> TASK DIRECTIONS
Up to and including the line that contains "match e.1 with", reproduce every line exactly, beginning with the first line below.

Excerpts from a dataset:
(* ===== verification/GuiExt.v ===== *)
(** The service of preallocated buffers: the properties of the service and of the way from a client to it. *)
From Stdlib Require Import String List.
From stdpp Require Import gmap.
From S2P Require Import Prelude Maps Effects Parcel GuiState GuiPool GuiItems GuiService GuiLedger GuiBinder GuiClient GuiContract.

(** Some client but [who] has the buffer. *)
Definition held_by_another (who : Z) (item : pool_item) (t b : Z) : Prop :=
  exists c s, In (c, s) (mConsumerList item) /\ s_type s = t /\ s_idx s = b /\ s_token s <> 0 /\ s_token s <> who.

Lemma held_bereaved who item t b : held (bereaved who item) t b <-> held_by_another who item t b.
Proof.
  unfold held, held_by_another. cbn [bereaved mConsumerList with_disconnected with_consumers]. split.
  - intros (c & s' & Hs' & <- & <- & Ht). apply in_map_iff in Hs' as ([c0 s] & Hw & Hin). unfold without in Hw. cbn [fst snd] in Hw.
    destruct (Z.eqb_spec (s_token s) who); injection Hw as -> <-; [done|]. by exists c, s.
  - intros (c & s & Hin & <- & <- & Ht & Hne). exists c, s. split_and!; try done. apply in_map_iff. exists (c, s). split; [|done].
    unfold without. cbn. by rewrite (proj2 (Z.eqb_neq _ _) Hne).
Qed.

(** ** A machine for the examples *)
Definition aosp_headers : gui_headers := {|
  BAD_INDEX := -75; BAD_VALUE := -22; NOT_ENOUGH_DATA := -61; INVALID_OPERATION := -38; WOULD_BLOCK := -11; NAME_NOT_FOUND := -2;
  UNKNOWN_TRANSACTION := -74; PERMISSION_DENIED := -1; GRALLOC_USAGE_SW_READ_RARELY := 2; GRALLOC_USAGE_SW_WRITE_NEVER := 0;
  GRALLOC_USAGE_HW_TEXTURE := 0x100; GRALLOC_USAGE_HW_COMPOSER := 0x800; HAL_PIXEL_FORMAT_YV12 := 0x32315659; HWC_DISPLAY_PRIMARY := 0;
  HWC_DISPLAY_VIRTUAL := 2; HWC_NUM_DISPLAY_TYPES := 3; FIRST_CALL_TRANSACTION := 1
|}.

Lemma aosp_headers_ok : gui_headers_ok aosp_headers.
Proof. split; cbn; [by repeat constructor|lia]. Qed.

(** Queues that hand out the first buffer that is in. *)
Definition producer_of (e : gcall * gresp) : Z :=
  match e.1 with Ccreate_queue => match gdata e.2 with p :: _ => p | [] => 0 end | _ => 0 end.
Definition last_producer (tr : calls) : Z := fold_right Z.max 0 (map producer_of tr).
Definition machine (tr : calls) (c : gcall) : gresp :=
  match c with
  | Ccreate_queue => mk_gresp 0 [last_producer tr + 1; 1]
  | Cdequeue p _ _ =>
    match List.find (fun b => negb (out tr p b)) (map Z.of_nat (List.seq 0 (Z.to_nat (capacity tr p)))) with
    | Some b => mk_gresp 0 [b]
    | None => mk_gresp (-11) []
    end
  | Cget_display_info => mk_gresp 0 [1280; 800]
  | Crequest p b => mk_gresp 0 [1000 + 8 * p + b]
  | Cremote_binder _ | Calive _ | Ccheck_service => mk_gresp 1 []
  | Cget_calling_pid => mk_gresp 42 []
  | _ => mk_gresp 0 []
  end.

Lemma last_producer_nonneg tr : 0 <= last_producer tr.
Proof. unfold last_producer. induction tr as [|e tr IH]; cbn; lia. Qed.

Lemma last_producer_le tr e : In e tr -> producer_of e <= last_producer tr.
Proof.
  unfold last_producer. induction tr as [|y tr IH]; [done|]. cbn [map fold_right]. intros [->|Hx]; [lia|]. specialize (IH Hx). lia.
Qed.

Lemma machine_answers : answers_ok machine.
Proof.
  intros tr. split; [|by exists 1280, 800, []]. exists (last_producer tr + 1), 1, []. pose proof (last_producer_nonneg tr). split_and!; [done|lia|done].
Qed.

Lemma machine_queues : queues_behave machine.
Proof.
  split.
  - intros tr p f u. cbn [machine]. destruct (List.find _ _) as [b|] eqn:E; [|by left]. right. split; [cbn; lia|]. exists b.
    apply find_some in E as [Hin Ho]. apply in_map_iff in Hin as (n & <- & Hn%in_seq). apply negb_true_iff in Ho. split_and!; [done|lia|lia|done].
  - intros tr p l [= <- _]. apply not_true_is_false. intros (e & He & Hm)%existsb_exists. unfold made in Hm.
    pose proof (last_producer_le tr e He) as Hle. unfold producer_of in Hle. destruct e.1; try done. destruct (gdata e.2) as [|q ?]; [done|]. apply Z.eqb_eq in Hm. lia.
Qed.

(** ** The service *)
Section Service.
Context `{headers : gui_headers}.

(** C32. From the start of the service, any calls with arguments in their ranges and any deaths end without an access outside of
    an array or through a null pointer, and leave the data of the service well formed: at most ten pools under
    different ids from 1 to 10, each with somebody who uses it; queues for its displays with a slot for each of
    their buffers, under the key made of its fields; process, observer and listener of a slot set exactly as its token says. *)
Theorem pools_well_formed (headers_ok : gui_headers_ok headers) answer (Hanswer : answers_ok answer) l (Hl : Forall op_ok l) :
  exists w, gui_run answer l (World pool0 []) = Some (tt, w) /\ pools_ok (globals w).
Proof.
  destruct (wp_total _ _ _ (gui_run_ok headers_ok answer Hanswer l (World pool0 []) pools_ok_0 Hl)) as ([] & w & Hw & Hok). by exists w.
Qed.


(** C13. When a consumer dies, each buffer that it had, and no other, is given back to the queue it came from, in the order of
    the slots, and the other clients keep theirs; the pool is removed if neither a producer nor another client uses it,
    and the other pools stay as they are. *)
Theorem consumer_death_gives_back (headers_ok : gui_headers_ok headers) answer (Hanswer : answers_ok answer) (Hqueues : queues_behave answer)
  l (Hl : Forall (op_booked answer) l) w (Hw : gui_run answer l (World pool0 []) = Some (tt, w))
  id who item (Hwho : who <> 0) (Hid : valueFor id (mPoolList (globals w)) = Some item) (Hob : observed who item = true) :
  exists w' cs, consumer_death answer id who w = Some (tt, w') /\
    trace w' = trace w ++ cs /\ map fst cs = map (give_back item) (List.filter (held_by who) (mConsumerList item)) /\
    (forall t q b, valueFor t (mHwcUsedBqList item) = Some q -> out (trace w') (mProducer q) b = true <-> held_by_another who item t b) /\
    (forall k, valueFor k (mPoolList (globals w')) =
      if k =? id then if unused (bereaved who item) then None else Some (bereaved who item) else valueFor k (mPoolList (globals w))).
Proof.
  destruct (wp_total _ _ _ (gui_run_ledger headers_ok answer Hanswer Hqueues l _ ledger_0 Hl)) as ([] & w0 & Hw0 & Hled).
  rewrite Hw in Hw0. injection Hw0 as <-. destruct (the_pool_ok _ _ _ (ledger_ok _ Hled) Hid) as [Hok _].
  destruct (wp_total _ _ _ (consumer_died_ok answer id who item w (ledger_ok _ Hled) Hwho Hid Hob)) as ([] & w' & Hd & _ & Hg & cs & Ht & Hcs).
  exists w', cs. split_and!; [|done|done| |].
  - unfold consumer_death, the_item, io_bind, io_get, io_ret. by rewrite Hid, Hob.
  - intros t q b Hq%valueFor_in. destruct (bereaved_book id (trace w) who item cs Hok (ledger_book _ Hled _ _ (valueFor_in _ _ _ Hid)) Hwho Hcs) as [Hb _].
    rewrite Ht. etransitivity; [apply (item_queue_book _ _ Hb t q Hq)|apply held_bereaved].
  - intros k. rewrite Hg. apply valueFor_keep_if_used.
Qed.
End Service.

(** A pool, two consumers that take three buffers, and a display that comes too late for the pool. *)
Definition a_day : list gui_op :=
  [Alloc 7 0x800 1280 800; Acquire 9 1 1 0 (-1); Acquire 8 1 1 0 (-1); ConfigDisplay 1 true 640 480 2; Acquire 9 1 1 0 (-1);
   Acquire 9 1 1 1 (-1); Release 1 1 0 1; Acquire 8 1 1 0 (-1); RegDump 5 [66; 81]; Free 1].

Lemma a_day_booked : Forall (@op_booked aosp_headers machine) a_day.
Proof.
  assert (@refusal_seen aosp_headers machine (-1)) as H by (by left).
  repeat (constructor; [split; [cbn; unfold args_ok; cbn; try lia; try done|cbn; try lia; try done]|]). constructor.
Qed.

Lemma pools_well_formed_witness :
  Forall (@op_ok aosp_headers) a_day /\ exists w, gui_run (headers := aosp_headers) machine a_day (World pool0 []) = Some (tt, w) /\ pools_ok (headers := aosp_headers) (globals w).
Proof.
  assert (Forall (@op_ok aosp_headers) a_day) as Hl by (eapply List.Forall_impl; [|exact a_day_booked]; by intros o [? _]).
  split; [exact Hl|]. exact (pools_well_formed (headers := aosp_headers) aosp_headers_ok machine machine_answers a_day Hl).
Defined.


Lemma consumer_death_gives_back_witness : exists w item,
  gui_run (headers := aosp_headers) machine a_day (World pool0 []) = Some (tt, w) /\ valueFor 1 (mPoolList (globals w)) = Some item /\
  exists w' cs, consumer_death (headers := aosp_headers) machine 1 9 w = Some (tt, w') /\ trace w' = trace w ++ cs /\ map fst cs = [Ccancel 1 0; Ccancel 1 2].
Proof.
  destruct (gui_run (headers := aosp_headers) machine a_day (World pool0 [])) as [[[] w]|] eqn:Hw; [|exfalso; vm_compute in Hw; discriminate].
  destruct (valueFor 1 (mPoolList (globals w))) as [item|] eqn:Hid.
  2: { exfalso. vm_compute in Hw. injection Hw as <-. vm_compute in Hid. discriminate. }
  assert (observed 9 item = true) as Hob by (vm_compute in Hw; injection Hw as <-; vm_compute in Hid; injection Hid as <-; reflexivity).
  exists w, item. split; [done|]. split; [done|].
  destruct (consumer_death_gives_back (headers := aosp_headers) aosp_headers_ok machine machine_answers machine_queues a_day a_day_booked w Hw 1 9 item
    ltac:(discriminate) Hid Hob) as (w' & cs & Hd & Ht & Hcs & _). exists w', cs. split; [exact Hd|]. split; [exact Ht|]. rewrite Hcs.
  clear - Hw Hid. vm_compute in Hw. injection Hw as <-. vm_compute in Hid. injection Hid as <-. reflexivity.
Defined.

(** ** From a client to the service *)
Section Through.
Context `{headers : gui_headers} `{laws : parcel_laws}.
Context (answer : calls -> gcall -> gresp) (BBinder_onTransact : Z -> parcel -> IO (Z * parcel)) (transact : Z -> parcel -> IO (Z * parcel)).

(** The transport hands a parcel to the service, and its reply back. *)
Definition connects (stack : Z) : Prop := forall code data s,
  transact code data s = onTransact (GuiExtService answer) stack BBinder_onTransact code data s.

(** C29. Through the binder every method of the service does what it does when it is called directly, with the arguments at their
    widths and the same results, for any parcels; but the service does not see [*buf] of [acquire], and hands out
    what its own variable holds instead. *)
Theorem binder_transparent stack (Hconnects : connects stack) :
  same_service (BpGuiExtService transact) (marshalled (GuiExtService answer) stack import).
Proof using laws. apply (binder_same _ _ _ _ Hconnects). Qed.

End Through.

Definition other_code (code : Z) (data : list parcel_item) : IO (Z * list parcel_item) := io_ret (-74, []).
Definition direct (stack : Z) : Z -> list parcel_item -> IO (Z * list parcel_item) :=
  onTransact (headers := aosp_headers) (ops := list_parcels) (GuiExtService (headers := aosp_headers) machine) stack other_code.

Lemma binder_transparent_witness :
  same_service (BpGuiExtService (headers := aosp_headers) (ops := list_parcels) (direct 3))
    (marshalled (GuiExtService (headers := aosp_headers) machine) 3 (fun _ => 0)).
Proof. exact (binder_transparent (headers := aosp_headers) (laws := list_parcel_laws) machine other_code (direct 3) 3 (fun _ _ _ => eq_refl)). Defined.

Lemma direct_connects stack :
  connects (headers := aosp_headers) (ops := list_parcels) machine other_code (direct stack) stack.
Proof. intros code data s. reflexivity. Qed.

Lemma client0_ok `{headers : gui_headers} : client_ok client0.
Proof. split; [constructor|]. by intros k s []. Qed.

Lemma minus_five : is_i32 (-5).
Proof. unfold is_i32. lia. Qed.

Lemma zero_i32 : is_i32 0.
Proof. unfold is_i32. lia. Qed.

Lemma seen_minus_five : refusal_seen (headers := aosp_headers) machine (-5).
Proof. by left. Qed.

Lemma nine_nonzero : 9 <> 0.
Proof. lia. Qed.

Lemma primary_args : args_ok (headers := aosp_headers) 1 0.
Proof. unfold args_ok, GUI_EXT_USAGE_MAX. cbn. lia. Qed.

Lemma one_id : 0 <= 1 < 2 ^ 22.
Proof. lia. Qed.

> EXPECTED ANSWER
(* ===== verification/GuiExt.v ===== *)
(** The service of preallocated buffers: the properties of the service and of the way from a client to it. *)
From Stdlib Require Import String List.
From stdpp Require Import gmap.
From S2P Require Import Prelude Maps Effects Parcel GuiState GuiPool GuiItems GuiService GuiLedger GuiBinder GuiClient GuiContract.

(** Some client but [who] has the buffer. *)
Definition held_by_another (who : Z) (item : pool_item) (t b : Z) : Prop :=
  exists c s, In (c, s) (mConsumerList item) /\ s_type s = t /\ s_idx s = b /\ s_token s <> 0 /\ s_token s <> who.

Lemma held_bereaved who item t b : held (bereaved who item) t b <-> held_by_another who item t b.
Proof.
  unfold held, held_by_another. cbn [bereaved mConsumerList with_disconnected with_consumers]. split.
  - intros (c & s' & Hs' & <- & <- & Ht). apply in_map_iff in Hs' as ([c0 s] & Hw & Hin). unfold without in Hw. cbn [fst snd] in Hw.
    destruct (Z.eqb_spec (s_token s) who); injection Hw as -> <-; [done|]. by exists c, s.
  - intros (c & s & Hin & <- & <- & Ht & Hne). exists c, s. split_and!; try done. apply in_map_iff. exists (c, s). split; [|done].
    unfold without. cbn. by rewrite (proj2 (Z.eqb_neq _ _) Hne).
Qed.

(** ** A machine for the examples *)
Definition aosp_headers : gui_headers := {|
  BAD_INDEX := -75; BAD_VALUE := -22; NOT_ENOUGH_DATA := -61; INVALID_OPERATION := -38; WOULD_BLOCK := -11; NAME_NOT_FOUND := -2;
  UNKNOWN_TRANSACTION := -74; PERMISSION_DENIED := -1; GRALLOC_USAGE_SW_READ_RARELY := 2; GRALLOC_USAGE_SW_WRITE_NEVER := 0;
  GRALLOC_USAGE_HW_TEXTURE := 0x100; GRALLOC_USAGE_HW_COMPOSER := 0x800; HAL_PIXEL_FORMAT_YV12 := 0x32315659; HWC_DISPLAY_PRIMARY := 0;
  HWC_DISPLAY_VIRTUAL := 2; HWC_NUM_DISPLAY_TYPES := 3; FIRST_CALL_TRANSACTION := 1
|}.

Lemma aosp_headers_ok : gui_headers_ok aosp_headers.
Proof. split; cbn; [by repeat constructor|lia]. Qed.

(** Queues that hand out the first buffer that is in. *)
Definition producer_of (e : gcall * gresp) : Z :=
  match e.1 with Ccreate_queue => match gdata e.2 with p :: _ => p | [] => 0 end | _ => 0 end.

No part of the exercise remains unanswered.